**Task statement:** Would you please copy the part of the material below that opens with the line containing "expires = (now" and closes with the line containing "unfold GenerateWithExpiry. destruct"? Copy it exactly, and only it.

---------- Records for the task ----------

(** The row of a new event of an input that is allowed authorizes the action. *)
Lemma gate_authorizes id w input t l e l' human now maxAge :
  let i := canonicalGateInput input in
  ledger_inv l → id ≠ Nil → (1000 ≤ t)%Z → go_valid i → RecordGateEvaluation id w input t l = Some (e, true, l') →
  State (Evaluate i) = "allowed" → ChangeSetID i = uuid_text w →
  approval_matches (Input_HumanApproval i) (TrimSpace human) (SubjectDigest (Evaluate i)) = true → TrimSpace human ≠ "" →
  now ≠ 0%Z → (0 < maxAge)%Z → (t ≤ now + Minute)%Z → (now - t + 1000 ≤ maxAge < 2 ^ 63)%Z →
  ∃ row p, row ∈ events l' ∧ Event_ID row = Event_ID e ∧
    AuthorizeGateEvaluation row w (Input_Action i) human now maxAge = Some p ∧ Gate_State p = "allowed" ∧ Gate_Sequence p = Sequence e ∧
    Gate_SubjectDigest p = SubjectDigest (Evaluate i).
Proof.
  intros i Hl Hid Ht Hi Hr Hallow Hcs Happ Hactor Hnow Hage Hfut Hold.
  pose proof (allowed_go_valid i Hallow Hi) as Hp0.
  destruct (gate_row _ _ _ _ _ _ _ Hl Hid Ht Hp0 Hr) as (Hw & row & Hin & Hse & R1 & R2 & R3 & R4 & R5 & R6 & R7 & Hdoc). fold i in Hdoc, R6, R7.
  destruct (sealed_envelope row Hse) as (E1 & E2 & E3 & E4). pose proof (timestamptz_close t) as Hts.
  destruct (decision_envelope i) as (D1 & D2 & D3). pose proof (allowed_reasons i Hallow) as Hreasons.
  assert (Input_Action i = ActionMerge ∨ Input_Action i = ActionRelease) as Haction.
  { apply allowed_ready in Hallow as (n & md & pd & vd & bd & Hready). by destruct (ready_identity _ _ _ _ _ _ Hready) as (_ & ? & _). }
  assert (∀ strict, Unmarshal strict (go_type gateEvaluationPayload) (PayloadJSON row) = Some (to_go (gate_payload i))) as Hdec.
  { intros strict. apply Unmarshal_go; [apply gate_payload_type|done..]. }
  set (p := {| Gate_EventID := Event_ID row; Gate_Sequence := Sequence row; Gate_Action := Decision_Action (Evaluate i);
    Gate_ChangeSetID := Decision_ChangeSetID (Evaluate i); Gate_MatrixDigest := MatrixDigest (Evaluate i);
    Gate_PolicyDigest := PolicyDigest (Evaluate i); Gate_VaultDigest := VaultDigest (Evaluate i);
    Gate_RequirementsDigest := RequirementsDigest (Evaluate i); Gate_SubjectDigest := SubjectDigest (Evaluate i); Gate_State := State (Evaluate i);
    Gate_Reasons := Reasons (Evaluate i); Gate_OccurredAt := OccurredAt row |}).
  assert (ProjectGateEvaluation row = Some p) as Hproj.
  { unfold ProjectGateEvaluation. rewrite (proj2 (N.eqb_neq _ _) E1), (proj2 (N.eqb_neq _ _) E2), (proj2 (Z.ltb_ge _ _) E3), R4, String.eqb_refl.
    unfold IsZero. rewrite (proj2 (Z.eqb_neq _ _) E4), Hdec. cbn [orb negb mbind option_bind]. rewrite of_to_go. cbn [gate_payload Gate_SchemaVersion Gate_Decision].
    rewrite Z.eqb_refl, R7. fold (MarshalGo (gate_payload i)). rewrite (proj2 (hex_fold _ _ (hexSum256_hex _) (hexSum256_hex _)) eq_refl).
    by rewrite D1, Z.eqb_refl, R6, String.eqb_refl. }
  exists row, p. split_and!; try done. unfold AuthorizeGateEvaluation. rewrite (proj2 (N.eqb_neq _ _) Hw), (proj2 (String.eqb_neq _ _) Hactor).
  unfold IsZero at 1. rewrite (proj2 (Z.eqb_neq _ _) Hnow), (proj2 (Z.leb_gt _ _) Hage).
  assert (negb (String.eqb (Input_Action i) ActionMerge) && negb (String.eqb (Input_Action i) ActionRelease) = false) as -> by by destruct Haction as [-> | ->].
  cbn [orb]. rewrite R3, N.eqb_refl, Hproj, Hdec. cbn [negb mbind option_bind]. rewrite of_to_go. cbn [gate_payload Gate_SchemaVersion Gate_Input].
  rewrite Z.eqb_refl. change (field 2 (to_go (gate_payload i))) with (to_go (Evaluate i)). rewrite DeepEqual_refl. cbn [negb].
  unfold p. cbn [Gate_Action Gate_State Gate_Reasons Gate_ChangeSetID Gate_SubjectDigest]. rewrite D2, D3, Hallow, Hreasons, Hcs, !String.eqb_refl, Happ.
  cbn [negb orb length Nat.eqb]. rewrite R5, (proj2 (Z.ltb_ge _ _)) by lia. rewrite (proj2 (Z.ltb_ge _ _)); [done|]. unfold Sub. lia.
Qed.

----------
---------- Records for the task ----------

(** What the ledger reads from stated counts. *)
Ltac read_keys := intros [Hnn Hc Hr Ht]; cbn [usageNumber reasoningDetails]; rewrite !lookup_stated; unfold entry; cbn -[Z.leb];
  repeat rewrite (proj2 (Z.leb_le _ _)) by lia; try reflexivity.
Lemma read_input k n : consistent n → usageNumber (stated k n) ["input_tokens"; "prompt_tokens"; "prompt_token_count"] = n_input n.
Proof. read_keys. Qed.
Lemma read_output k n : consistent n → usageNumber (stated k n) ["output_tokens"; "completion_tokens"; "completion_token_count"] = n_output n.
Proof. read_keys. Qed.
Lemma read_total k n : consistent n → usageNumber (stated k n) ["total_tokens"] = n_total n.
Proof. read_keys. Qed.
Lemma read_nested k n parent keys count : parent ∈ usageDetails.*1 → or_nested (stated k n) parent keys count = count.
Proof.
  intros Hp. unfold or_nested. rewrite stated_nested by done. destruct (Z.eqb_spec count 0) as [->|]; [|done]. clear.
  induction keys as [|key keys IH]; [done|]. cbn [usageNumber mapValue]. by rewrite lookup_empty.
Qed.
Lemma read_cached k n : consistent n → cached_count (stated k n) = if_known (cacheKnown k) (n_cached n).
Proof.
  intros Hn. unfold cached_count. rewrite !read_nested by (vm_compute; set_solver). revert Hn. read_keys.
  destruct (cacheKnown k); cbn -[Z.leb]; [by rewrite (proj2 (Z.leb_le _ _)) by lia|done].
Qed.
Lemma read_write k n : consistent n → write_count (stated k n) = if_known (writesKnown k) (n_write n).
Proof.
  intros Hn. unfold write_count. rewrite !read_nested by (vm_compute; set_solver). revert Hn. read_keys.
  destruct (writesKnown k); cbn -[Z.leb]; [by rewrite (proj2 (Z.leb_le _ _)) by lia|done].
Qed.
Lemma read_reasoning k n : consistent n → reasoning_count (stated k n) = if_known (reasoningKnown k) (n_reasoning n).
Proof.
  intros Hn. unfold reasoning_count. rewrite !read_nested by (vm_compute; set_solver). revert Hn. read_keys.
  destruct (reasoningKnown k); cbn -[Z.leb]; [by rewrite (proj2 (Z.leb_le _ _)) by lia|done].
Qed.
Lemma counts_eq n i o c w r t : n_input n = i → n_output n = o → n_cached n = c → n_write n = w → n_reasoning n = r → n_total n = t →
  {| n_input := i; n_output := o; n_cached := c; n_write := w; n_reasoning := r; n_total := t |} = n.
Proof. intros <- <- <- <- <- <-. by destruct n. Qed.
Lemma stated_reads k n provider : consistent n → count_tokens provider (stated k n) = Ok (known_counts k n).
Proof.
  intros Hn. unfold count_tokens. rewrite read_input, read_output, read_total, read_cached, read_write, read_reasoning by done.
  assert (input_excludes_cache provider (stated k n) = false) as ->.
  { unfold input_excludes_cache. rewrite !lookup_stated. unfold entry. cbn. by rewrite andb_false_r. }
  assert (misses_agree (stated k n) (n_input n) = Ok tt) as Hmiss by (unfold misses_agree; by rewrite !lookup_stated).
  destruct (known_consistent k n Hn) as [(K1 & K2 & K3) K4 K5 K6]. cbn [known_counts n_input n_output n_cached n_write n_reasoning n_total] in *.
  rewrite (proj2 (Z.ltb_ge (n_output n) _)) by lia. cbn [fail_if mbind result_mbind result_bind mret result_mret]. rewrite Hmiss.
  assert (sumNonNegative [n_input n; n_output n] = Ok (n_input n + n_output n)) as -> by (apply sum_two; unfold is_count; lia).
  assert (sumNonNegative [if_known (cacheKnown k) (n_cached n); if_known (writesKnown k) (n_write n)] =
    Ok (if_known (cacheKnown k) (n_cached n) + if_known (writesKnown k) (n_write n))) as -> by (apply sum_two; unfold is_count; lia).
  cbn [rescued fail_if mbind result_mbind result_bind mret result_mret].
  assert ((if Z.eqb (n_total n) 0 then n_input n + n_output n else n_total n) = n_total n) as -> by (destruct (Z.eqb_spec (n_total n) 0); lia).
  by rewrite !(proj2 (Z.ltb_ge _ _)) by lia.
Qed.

----------
---------- Records for the task ----------

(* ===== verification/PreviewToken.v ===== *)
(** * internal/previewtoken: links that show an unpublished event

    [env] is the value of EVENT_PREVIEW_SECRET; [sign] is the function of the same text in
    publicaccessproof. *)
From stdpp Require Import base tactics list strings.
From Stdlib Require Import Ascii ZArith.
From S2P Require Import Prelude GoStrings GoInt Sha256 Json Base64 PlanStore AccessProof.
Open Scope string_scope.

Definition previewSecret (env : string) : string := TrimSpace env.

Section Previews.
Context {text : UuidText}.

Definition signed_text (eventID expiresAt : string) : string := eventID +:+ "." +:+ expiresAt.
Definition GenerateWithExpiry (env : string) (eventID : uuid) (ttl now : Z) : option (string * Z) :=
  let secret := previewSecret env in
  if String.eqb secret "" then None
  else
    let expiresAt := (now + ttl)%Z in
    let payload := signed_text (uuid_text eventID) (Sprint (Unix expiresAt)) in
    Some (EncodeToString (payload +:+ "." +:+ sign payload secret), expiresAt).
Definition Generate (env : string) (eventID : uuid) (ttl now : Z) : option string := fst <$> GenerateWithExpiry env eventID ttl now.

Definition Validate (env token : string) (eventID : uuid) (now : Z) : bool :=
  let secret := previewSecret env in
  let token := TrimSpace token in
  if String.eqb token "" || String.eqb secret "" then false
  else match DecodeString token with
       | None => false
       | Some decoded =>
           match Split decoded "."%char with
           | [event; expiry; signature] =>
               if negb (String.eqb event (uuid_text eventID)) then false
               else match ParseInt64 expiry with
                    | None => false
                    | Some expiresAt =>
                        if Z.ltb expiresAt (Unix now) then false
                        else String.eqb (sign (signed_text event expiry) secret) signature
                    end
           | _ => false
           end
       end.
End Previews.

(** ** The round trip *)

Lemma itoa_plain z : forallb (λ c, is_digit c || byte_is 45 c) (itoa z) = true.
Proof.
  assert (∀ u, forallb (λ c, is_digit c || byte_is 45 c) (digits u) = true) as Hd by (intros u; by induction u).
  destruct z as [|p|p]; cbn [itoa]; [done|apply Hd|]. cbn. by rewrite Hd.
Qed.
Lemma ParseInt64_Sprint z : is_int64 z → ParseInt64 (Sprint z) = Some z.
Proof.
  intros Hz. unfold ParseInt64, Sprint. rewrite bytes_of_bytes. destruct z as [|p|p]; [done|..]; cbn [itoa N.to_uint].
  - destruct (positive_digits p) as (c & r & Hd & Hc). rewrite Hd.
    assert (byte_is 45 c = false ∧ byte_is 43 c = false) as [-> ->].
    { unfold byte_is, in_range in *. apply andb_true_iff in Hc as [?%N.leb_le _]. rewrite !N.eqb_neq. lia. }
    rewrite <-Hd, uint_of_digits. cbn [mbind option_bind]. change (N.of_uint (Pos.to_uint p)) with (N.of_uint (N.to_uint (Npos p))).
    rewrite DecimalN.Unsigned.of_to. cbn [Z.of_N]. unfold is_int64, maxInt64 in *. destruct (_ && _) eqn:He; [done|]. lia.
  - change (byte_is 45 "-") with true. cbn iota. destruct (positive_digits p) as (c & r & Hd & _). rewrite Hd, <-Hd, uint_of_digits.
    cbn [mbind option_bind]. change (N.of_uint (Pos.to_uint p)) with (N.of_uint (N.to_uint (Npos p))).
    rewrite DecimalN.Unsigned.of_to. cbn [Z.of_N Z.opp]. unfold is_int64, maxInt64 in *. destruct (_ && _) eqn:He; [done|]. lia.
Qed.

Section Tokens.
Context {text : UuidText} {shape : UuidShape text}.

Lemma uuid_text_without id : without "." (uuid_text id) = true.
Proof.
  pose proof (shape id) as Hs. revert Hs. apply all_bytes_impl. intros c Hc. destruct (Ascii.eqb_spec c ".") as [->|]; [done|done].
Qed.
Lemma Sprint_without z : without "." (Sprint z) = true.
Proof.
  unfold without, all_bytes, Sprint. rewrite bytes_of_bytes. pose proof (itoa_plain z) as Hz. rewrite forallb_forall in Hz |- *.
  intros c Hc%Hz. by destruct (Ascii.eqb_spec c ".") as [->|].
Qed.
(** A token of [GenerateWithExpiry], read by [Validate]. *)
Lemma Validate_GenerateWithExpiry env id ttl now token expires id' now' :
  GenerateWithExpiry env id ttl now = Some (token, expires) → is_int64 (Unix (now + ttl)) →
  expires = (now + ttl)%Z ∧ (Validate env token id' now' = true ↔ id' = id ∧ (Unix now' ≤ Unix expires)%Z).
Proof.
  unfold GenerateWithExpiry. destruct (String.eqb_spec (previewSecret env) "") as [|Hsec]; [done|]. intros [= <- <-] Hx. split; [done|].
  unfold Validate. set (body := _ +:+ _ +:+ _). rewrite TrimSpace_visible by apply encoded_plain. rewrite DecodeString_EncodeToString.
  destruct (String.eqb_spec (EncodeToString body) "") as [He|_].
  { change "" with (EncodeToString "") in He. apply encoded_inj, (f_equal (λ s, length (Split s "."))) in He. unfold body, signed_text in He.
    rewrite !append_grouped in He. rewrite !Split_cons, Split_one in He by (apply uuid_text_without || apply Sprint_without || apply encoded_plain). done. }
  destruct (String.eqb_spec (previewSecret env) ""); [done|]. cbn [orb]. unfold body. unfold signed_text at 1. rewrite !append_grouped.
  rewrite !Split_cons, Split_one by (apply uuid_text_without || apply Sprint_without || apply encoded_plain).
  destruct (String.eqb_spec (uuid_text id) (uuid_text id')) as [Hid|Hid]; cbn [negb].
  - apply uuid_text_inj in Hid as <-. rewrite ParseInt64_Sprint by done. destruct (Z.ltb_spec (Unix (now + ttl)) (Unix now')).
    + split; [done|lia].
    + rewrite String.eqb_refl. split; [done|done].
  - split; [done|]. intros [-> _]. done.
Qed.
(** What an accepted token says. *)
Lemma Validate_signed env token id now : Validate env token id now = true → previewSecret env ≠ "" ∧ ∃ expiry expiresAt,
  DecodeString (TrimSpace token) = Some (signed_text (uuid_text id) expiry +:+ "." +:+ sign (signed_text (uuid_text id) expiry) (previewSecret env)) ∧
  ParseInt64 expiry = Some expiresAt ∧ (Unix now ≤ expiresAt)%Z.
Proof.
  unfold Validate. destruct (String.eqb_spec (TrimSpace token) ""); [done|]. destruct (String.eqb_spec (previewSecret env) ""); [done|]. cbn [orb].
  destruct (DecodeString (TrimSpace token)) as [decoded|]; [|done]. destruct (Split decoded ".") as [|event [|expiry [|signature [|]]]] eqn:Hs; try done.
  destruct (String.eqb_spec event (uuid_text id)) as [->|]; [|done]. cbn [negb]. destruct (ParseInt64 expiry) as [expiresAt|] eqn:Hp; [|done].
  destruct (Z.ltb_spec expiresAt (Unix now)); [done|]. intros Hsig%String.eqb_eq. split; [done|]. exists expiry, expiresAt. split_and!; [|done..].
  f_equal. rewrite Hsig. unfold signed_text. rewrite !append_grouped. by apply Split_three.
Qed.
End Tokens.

----------

**Output for this task:**
  expires = (now + ttl)%Z ∧ (Validate env token id' now' = true ↔ id' = id ∧ (Unix now' ≤ Unix expires)%Z).
Proof.
  unfold GenerateWithExpiry. destruct (String.eqb_spec (previewSecret env) "") as [|Hsec]; [done|]. intros [= <- <-] Hx. split; [done|].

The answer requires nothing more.